§ **Exercise**
Only one stretch of the data below is needed. Output the lines from the one with "raycast_sources_Point2D : P2 → option Pos;" up to and including the one with "(** The attributes", exactly as they stand.

§ **Material for this task**
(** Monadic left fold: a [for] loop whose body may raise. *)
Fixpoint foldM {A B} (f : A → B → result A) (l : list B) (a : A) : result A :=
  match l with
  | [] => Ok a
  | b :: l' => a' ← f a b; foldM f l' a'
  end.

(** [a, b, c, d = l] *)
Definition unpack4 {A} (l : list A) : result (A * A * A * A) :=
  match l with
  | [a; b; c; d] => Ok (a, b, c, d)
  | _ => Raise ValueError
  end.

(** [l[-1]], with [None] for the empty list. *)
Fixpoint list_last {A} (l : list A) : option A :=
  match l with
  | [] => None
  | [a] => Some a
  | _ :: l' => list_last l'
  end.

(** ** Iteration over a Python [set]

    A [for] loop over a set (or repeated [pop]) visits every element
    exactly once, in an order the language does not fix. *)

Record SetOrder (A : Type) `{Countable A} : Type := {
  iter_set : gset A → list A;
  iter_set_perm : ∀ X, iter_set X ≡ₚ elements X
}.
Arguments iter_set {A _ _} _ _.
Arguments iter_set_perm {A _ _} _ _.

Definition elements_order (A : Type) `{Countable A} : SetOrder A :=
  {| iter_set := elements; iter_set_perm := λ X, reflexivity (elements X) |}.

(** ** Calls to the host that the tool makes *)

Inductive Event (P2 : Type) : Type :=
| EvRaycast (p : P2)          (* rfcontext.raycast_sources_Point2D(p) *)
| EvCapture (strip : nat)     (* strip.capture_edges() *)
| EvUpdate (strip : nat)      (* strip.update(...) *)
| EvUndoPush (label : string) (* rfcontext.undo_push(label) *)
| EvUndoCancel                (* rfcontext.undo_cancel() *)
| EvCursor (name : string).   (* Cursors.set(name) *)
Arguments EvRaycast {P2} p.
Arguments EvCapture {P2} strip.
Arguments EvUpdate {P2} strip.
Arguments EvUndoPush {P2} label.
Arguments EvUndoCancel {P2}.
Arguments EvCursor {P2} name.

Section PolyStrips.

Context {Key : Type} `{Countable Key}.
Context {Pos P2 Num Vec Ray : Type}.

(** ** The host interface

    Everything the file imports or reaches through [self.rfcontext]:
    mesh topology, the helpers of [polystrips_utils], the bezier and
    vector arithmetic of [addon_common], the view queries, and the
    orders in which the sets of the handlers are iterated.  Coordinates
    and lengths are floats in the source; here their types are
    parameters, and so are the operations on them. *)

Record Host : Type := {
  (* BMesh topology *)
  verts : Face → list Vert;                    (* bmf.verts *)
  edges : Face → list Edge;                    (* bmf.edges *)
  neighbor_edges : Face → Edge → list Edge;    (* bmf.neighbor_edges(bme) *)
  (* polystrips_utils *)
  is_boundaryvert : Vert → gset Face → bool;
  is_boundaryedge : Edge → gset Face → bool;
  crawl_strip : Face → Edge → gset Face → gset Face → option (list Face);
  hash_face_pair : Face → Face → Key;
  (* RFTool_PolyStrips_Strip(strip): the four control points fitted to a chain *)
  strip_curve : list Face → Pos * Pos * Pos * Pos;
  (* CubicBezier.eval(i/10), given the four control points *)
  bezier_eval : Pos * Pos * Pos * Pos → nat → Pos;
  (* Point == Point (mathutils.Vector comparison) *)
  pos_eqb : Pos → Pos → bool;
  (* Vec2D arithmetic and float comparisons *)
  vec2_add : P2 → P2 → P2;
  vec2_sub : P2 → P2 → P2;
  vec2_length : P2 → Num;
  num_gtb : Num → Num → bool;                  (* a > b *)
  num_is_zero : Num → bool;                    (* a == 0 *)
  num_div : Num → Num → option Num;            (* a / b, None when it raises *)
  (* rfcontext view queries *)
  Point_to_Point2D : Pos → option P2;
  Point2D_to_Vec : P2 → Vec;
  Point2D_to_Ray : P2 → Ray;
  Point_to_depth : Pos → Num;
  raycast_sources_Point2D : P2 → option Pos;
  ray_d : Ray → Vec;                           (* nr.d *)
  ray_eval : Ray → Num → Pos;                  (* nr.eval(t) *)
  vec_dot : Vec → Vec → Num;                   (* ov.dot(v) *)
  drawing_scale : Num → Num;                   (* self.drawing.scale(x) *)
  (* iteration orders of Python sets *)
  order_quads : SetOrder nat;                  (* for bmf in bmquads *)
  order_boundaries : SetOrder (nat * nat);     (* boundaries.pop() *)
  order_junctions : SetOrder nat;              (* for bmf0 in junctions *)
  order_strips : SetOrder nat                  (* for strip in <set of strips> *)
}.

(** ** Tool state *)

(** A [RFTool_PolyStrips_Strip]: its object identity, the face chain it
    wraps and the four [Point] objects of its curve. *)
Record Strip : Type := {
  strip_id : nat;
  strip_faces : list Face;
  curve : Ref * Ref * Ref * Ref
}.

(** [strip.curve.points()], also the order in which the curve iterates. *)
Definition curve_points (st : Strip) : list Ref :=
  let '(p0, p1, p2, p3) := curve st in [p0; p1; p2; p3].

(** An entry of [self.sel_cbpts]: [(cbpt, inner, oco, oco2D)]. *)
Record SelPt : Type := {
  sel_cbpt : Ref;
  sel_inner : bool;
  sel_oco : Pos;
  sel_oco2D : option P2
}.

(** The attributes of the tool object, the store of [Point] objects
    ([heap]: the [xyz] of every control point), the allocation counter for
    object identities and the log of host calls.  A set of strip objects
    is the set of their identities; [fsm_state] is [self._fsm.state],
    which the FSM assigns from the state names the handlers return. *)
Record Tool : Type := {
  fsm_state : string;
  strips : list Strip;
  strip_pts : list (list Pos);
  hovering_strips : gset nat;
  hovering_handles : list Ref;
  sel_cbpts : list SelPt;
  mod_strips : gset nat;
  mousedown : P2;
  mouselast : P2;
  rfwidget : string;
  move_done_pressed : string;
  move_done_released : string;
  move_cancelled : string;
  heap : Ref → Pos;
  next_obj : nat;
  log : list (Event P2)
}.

* * *

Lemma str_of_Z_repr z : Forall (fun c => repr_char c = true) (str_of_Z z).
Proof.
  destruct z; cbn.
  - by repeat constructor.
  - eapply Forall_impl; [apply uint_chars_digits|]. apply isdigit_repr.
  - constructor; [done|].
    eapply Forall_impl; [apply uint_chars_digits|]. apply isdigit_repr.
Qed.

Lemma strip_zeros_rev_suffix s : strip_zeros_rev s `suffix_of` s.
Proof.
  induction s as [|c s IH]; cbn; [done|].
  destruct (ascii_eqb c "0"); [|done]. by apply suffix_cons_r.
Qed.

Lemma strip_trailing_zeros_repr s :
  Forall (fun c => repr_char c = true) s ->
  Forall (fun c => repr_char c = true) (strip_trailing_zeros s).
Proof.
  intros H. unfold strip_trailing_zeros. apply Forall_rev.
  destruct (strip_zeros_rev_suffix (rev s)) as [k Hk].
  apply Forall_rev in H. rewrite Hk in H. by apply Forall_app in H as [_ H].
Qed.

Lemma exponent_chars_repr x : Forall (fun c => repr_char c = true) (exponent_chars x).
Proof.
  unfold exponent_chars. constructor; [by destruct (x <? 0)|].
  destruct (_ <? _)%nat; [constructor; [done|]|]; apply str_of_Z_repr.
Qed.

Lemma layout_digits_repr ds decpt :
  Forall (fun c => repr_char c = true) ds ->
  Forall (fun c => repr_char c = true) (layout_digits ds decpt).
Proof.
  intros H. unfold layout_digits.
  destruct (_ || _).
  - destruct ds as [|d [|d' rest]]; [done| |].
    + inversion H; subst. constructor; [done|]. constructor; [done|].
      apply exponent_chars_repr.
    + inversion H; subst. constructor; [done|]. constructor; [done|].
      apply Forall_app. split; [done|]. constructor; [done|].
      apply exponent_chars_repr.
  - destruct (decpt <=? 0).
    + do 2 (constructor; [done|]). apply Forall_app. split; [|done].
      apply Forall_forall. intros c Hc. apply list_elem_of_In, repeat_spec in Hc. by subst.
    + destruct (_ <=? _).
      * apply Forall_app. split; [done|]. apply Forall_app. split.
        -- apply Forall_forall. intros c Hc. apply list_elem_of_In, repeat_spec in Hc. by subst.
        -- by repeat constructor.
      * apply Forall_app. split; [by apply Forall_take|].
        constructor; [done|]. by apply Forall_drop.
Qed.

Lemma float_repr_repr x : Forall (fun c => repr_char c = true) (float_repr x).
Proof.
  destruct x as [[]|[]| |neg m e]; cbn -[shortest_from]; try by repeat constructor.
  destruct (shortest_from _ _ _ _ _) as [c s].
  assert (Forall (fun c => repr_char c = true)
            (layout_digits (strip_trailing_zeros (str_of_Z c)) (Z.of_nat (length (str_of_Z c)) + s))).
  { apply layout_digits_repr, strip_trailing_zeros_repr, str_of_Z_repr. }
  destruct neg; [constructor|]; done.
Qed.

--

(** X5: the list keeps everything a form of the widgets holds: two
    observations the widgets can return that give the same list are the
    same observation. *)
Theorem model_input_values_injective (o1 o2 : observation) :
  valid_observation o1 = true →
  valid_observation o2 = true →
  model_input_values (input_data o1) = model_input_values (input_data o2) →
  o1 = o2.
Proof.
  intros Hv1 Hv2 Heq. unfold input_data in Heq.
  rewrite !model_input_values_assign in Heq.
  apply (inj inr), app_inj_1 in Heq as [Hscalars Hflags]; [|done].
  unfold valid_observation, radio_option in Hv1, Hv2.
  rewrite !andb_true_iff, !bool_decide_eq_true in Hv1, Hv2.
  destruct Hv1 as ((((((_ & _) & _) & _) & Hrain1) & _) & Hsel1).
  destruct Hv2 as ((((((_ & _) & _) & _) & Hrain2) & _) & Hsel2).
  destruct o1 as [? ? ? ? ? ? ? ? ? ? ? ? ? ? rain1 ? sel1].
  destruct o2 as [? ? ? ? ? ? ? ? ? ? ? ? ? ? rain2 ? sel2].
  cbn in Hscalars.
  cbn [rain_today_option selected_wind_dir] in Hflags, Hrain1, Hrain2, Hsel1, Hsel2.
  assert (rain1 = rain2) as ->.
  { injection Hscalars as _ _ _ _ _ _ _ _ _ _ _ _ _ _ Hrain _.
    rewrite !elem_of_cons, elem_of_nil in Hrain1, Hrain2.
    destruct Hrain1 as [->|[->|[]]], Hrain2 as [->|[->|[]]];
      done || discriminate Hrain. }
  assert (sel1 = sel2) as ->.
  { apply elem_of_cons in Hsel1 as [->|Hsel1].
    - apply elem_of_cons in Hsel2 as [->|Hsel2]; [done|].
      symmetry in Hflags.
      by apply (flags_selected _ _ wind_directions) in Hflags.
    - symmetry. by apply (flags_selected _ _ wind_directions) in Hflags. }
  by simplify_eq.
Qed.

§ **Answer space**
  raycast_sources_Point2D : P2 → option Pos;
  ray_d : Ray → Vec;                           (* nr.d *)
  ray_eval : Ray → Num → Pos;                  (* nr.eval(t) *)
  vec_dot : Vec → Vec → Num;                   (* ov.dot(v) *)
  drawing_scale : Num → Num;                   (* self.drawing.scale(x) *)
  (* iteration orders of Python sets *)
  order_quads : SetOrder nat;                  (* for bmf in bmquads *)
  order_boundaries : SetOrder (nat * nat);     (* boundaries.pop() *)
  order_junctions : SetOrder nat;              (* for bmf0 in junctions *)
  order_strips : SetOrder nat                  (* for strip in <set of strips> *)
}.

(** ** Tool state *)

(** A [RFTool_PolyStrips_Strip]: its object identity, the face chain it
    wraps and the four [Point] objects of its curve. *)
Record Strip : Type := {
  strip_id : nat;
  strip_faces : list Face;
  curve : Ref * Ref * Ref * Ref
}.

(** [strip.curve.points()], also the order in which the curve iterates. *)
Definition curve_points (st : Strip) : list Ref :=
  let '(p0, p1, p2, p3) := curve st in [p0; p1; p2; p3].

(** An entry of [self.sel_cbpts]: [(cbpt, inner, oco, oco2D)]. *)
Record SelPt : Type := {
  sel_cbpt : Ref;
  sel_inner : bool;
  sel_oco : Pos;
  sel_oco2D : option P2
}.

(** The attributes of the tool object, the store of [Point] objects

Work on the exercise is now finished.